# [AIM OF THE EXERCISE]
Could you count how many lines of the data include "revert" and answer with the number only?

#### DATA EXTRACTS ####

Lemma print_signed_spec zp v : - 2 ^ 63 <= v -> Z.abs v < 10 ^ 10 ->
  print_signed zp v = Ok ((if v <? 0 then [0x2d] else []) ++ (hex_digit <$> digits 10 10 zp (Z.abs v))).
Proof.
  intros Hlo Hv. unfold print_signed. destruct (Z.ltb_spec v 0).
  - rewrite u64_small by lia. rewrite print_dec_spec by lia. by rewrite Z.abs_neq by lia.
  - rewrite print_dec_spec by lia. by rewrite Z.abs_eq by lia.
Qed.

(** The conversions of the switch. *)
Lemma convert_hex zp il v len args : convert zp il 120 len (ANum v :: args) = Ok (render (DHex zp il v), len, args).
Proof. pose proof (unsigned_range il v). unfold convert. cbn. by rewrite print_hex_spec by (by destruct il); destruct il. Qed.

Lemma convert_unsigned zp il v len args : unsigned_of il v < 10 ^ 10 ->
  convert zp il 117 len (ANum v :: args) = Ok (render (DUnsigned zp il v), len, args).
Proof.
  intros Hv. unfold convert. cbn -[Z.pow]. pose proof (unsigned_range il v) as Hr.
  replace ((if il then u64 else u32) v) with (unsigned_of il v) by (by destruct il).
  by rewrite print_dec_spec by lia.
Qed.

Lemma convert_int zp il v len args : Z.abs (signed_of il v) < 10 ^ 10 ->
  convert zp il 100 len (ANum v :: args) = Ok (render (DInt zp il v), len, args).
Proof.
  intros Hv. unfold convert. cbn -[Z.pow]. replace ((if il then i64 else i32) v) with (signed_of il v) by (by destruct il).
  by rewrite print_signed_spec by lia.
Qed.

(** One directive. *)
Lemma format_directive d f len args : directive_ok d -> len + str_len d <= PRINT_TEXT_LEN ->
  format (fmt_of d ++ f) len (args_of d ++ args) = (rest ← format f (len + str_len d) args; Ok (render d ++ rest)).
Proof.
  intros Hd Hl. destruct d as [c| | |zp il v|zp il v|zp il v|s|c|]; cbn [fmt_of args_of str_len render] in *; rewrite ?Z.add_0_r in *.
  - destruct Hd as (_ & H1 & H2 & H3). cbn [app format]. by rewrite !(proj2 (Z.eqb_neq _ _)) by done.
  - done.
  - done.
  - destruct zp, il; cbn [flags app format]; cbn [Z.eqb Pos.eqb chr_percent]; by rewrite convert_hex.
  - destruct zp, il; cbn [flags app format]; cbn [Z.eqb Pos.eqb chr_percent]; by rewrite convert_unsigned.
  - destruct zp, il; cbn [flags app format]; cbn [Z.eqb Pos.eqb chr_percent]; by rewrite convert_int.
  - cbn [app format]. cbn [Z.eqb Pos.eqb chr_percent]. unfold convert. cbn [Z.eqb Pos.eqb orb]. by rewrite copy_arg_all by done.
  - cbn [app format]. cbn [Z.eqb Pos.eqb chr_percent]. unfold convert. cbn [Z.eqb Pos.eqb orb va_num]. mstep. unfold u8. cbn [directive_ok] in Hd. unfold char_ok in Hd. by rewrite Z.mod_small by lia.
  - done.
Qed.

Lemma format_directives ds len : Forall directive_ok ds -> len + foldr Z.add 0 (str_len <$> ds) <= PRINT_TEXT_LEN ->
  format (concat (fmt_of <$> ds)) len (concat (args_of <$> ds)) = Ok (concat (render <$> ds)).
Proof.
  intros Hds. revert len. induction Hds as [|d ds Hd Hds IH]; intros len Hl; [done|]. rewrite !fmap_cons in *. cbn [concat foldr] in *.
  assert (0 <= foldr Z.add 0 (str_len <$> ds)) as H0.
  { clear. induction ds as [|d ds IH]; [done|]. rewrite fmap_cons. cbn [foldr]. destruct d; cbn [str_len]; lia. }
  rewrite format_directive by (done || lia). by rewrite IH by lia.
Qed.

Lemma render_chars d : directive_ok d -> Forall char_ok (render d).
Proof.
  assert (forall b w zp n, 0 < b <= 16 -> Forall char_ok (hex_digit <$> digits b w zp n)) as Hn.
  { intros b w zp n Hb. apply Forall_fmap. assert (Forall (fun d => 0 <= d < b) (digits b w zp n)) as Hd.
    { unfold digits. destruct zp; [apply numeral_digits; lia|]. apply strip_Forall, numeral_digits. lia. }
    apply (Forall_impl _ _ _ Hd). intros x Hx. unfold compose, char_ok, hex_digit, u8. destruct (Z.leb_spec x 9); rewrite Z.mod_small by lia; lia. }
  destruct d as [c| | |zp il v|zp il v|zp il v|s|c|]; cbn [render directive_ok]; intros Hd.
  - by constructor; [destruct Hd|].
  - by repeat constructor.
  - by repeat constructor.
  - apply Hn. lia.
  - apply Hn. lia.
  - apply Forall_app. split; [|apply Hn; lia]. destruct (_ <? 0); by repeat constructor.
  - done.
  - by constructor.
  - by repeat constructor.
Qed.

Lemma print_from_spec s u : s ≠ [] -> Forall char_ok s -> print_from (s ++ [0]) u = Ok (u ++ s).
Proof.
  intros Hs Hc. revert u. induction Hc as [|c s Hc Hcs IH]; intros u; [done|]. cbn [app print_from].
  assert (uart_print_char c u = u ++ [c]) as -> by (unfold uart_print_char; by rewrite u32_small by (unfold char_ok in Hc; lia)).
  destruct s as [|c' s]; [done|]. cbn [app]. inversion Hcs as [|? ? Hc' _]; subst. unfold char_ok in Hc'.
  rewrite (proj2 (Z.eqb_neq c' 0)) by lia. change (c' :: s ++ [0]) with ((c' :: s) ++ [0]). rewrite IH by done. by rewrite <- app_assoc.
Qed.

(** ** The properties *)

(** C31: [printk] prints what its format says.  For every format of text and
    conversions with their arguments, the decimal ones below 10^10, whose text is
    not empty and fits the buffer, the characters
    sent to the serial port are those of the directives in order, with newlines
    as carriage return and line feed, the console's lock is taken and released,
    and the result is 0. *)
Theorem printk_renders ds k :
  Forall directive_ok ds -> unlocked (con_lock k) -> concat (render <$> ds) ≠ [] ->
  Z.of_nat (length (concat (fmt_of <$> ds))) + foldr Z.add 0 (str_len <$> ds) <= PRINT_TEXT_LEN ->
  Z.of_nat (length (concat (render <$> ds))) < PRINT_TEXT_LEN ->
  exists l, printk (concat (fmt_of <$> ds)) (concat (args_of <$> ds)) k =
      Ok (0, Console l (uart k ++ concat (render <$> ds))) /\ unlocked l.
Proof.
  intros Hds Hk Hne Hlen Hout. unfold printk, vsprintk. rewrite format_directives; [|done|unfold str_nlen; lia]. mstep.
  rewrite (proj2 (Z.ltb_ge _ _)) by (rewrite length_app; cbn [length]; lia).
  unfold console_write, uart_print_string. destruct (spin_lock_unlock _ Hk) as (l & -> & Hl & _). mstep.
  rewrite print_from_spec; [|done|].
  - mstep. by exists (spin_unlock l).
  - clear -Hds. induction Hds as [|d ds Hd Hds IH]; [constructor|]. rewrite fmap_cons. cbn [concat]. apply Forall_app. split; [by apply render_chars|exact IH].
Qed.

####

# [SOLUTION FOR THIS PROBLEM]
2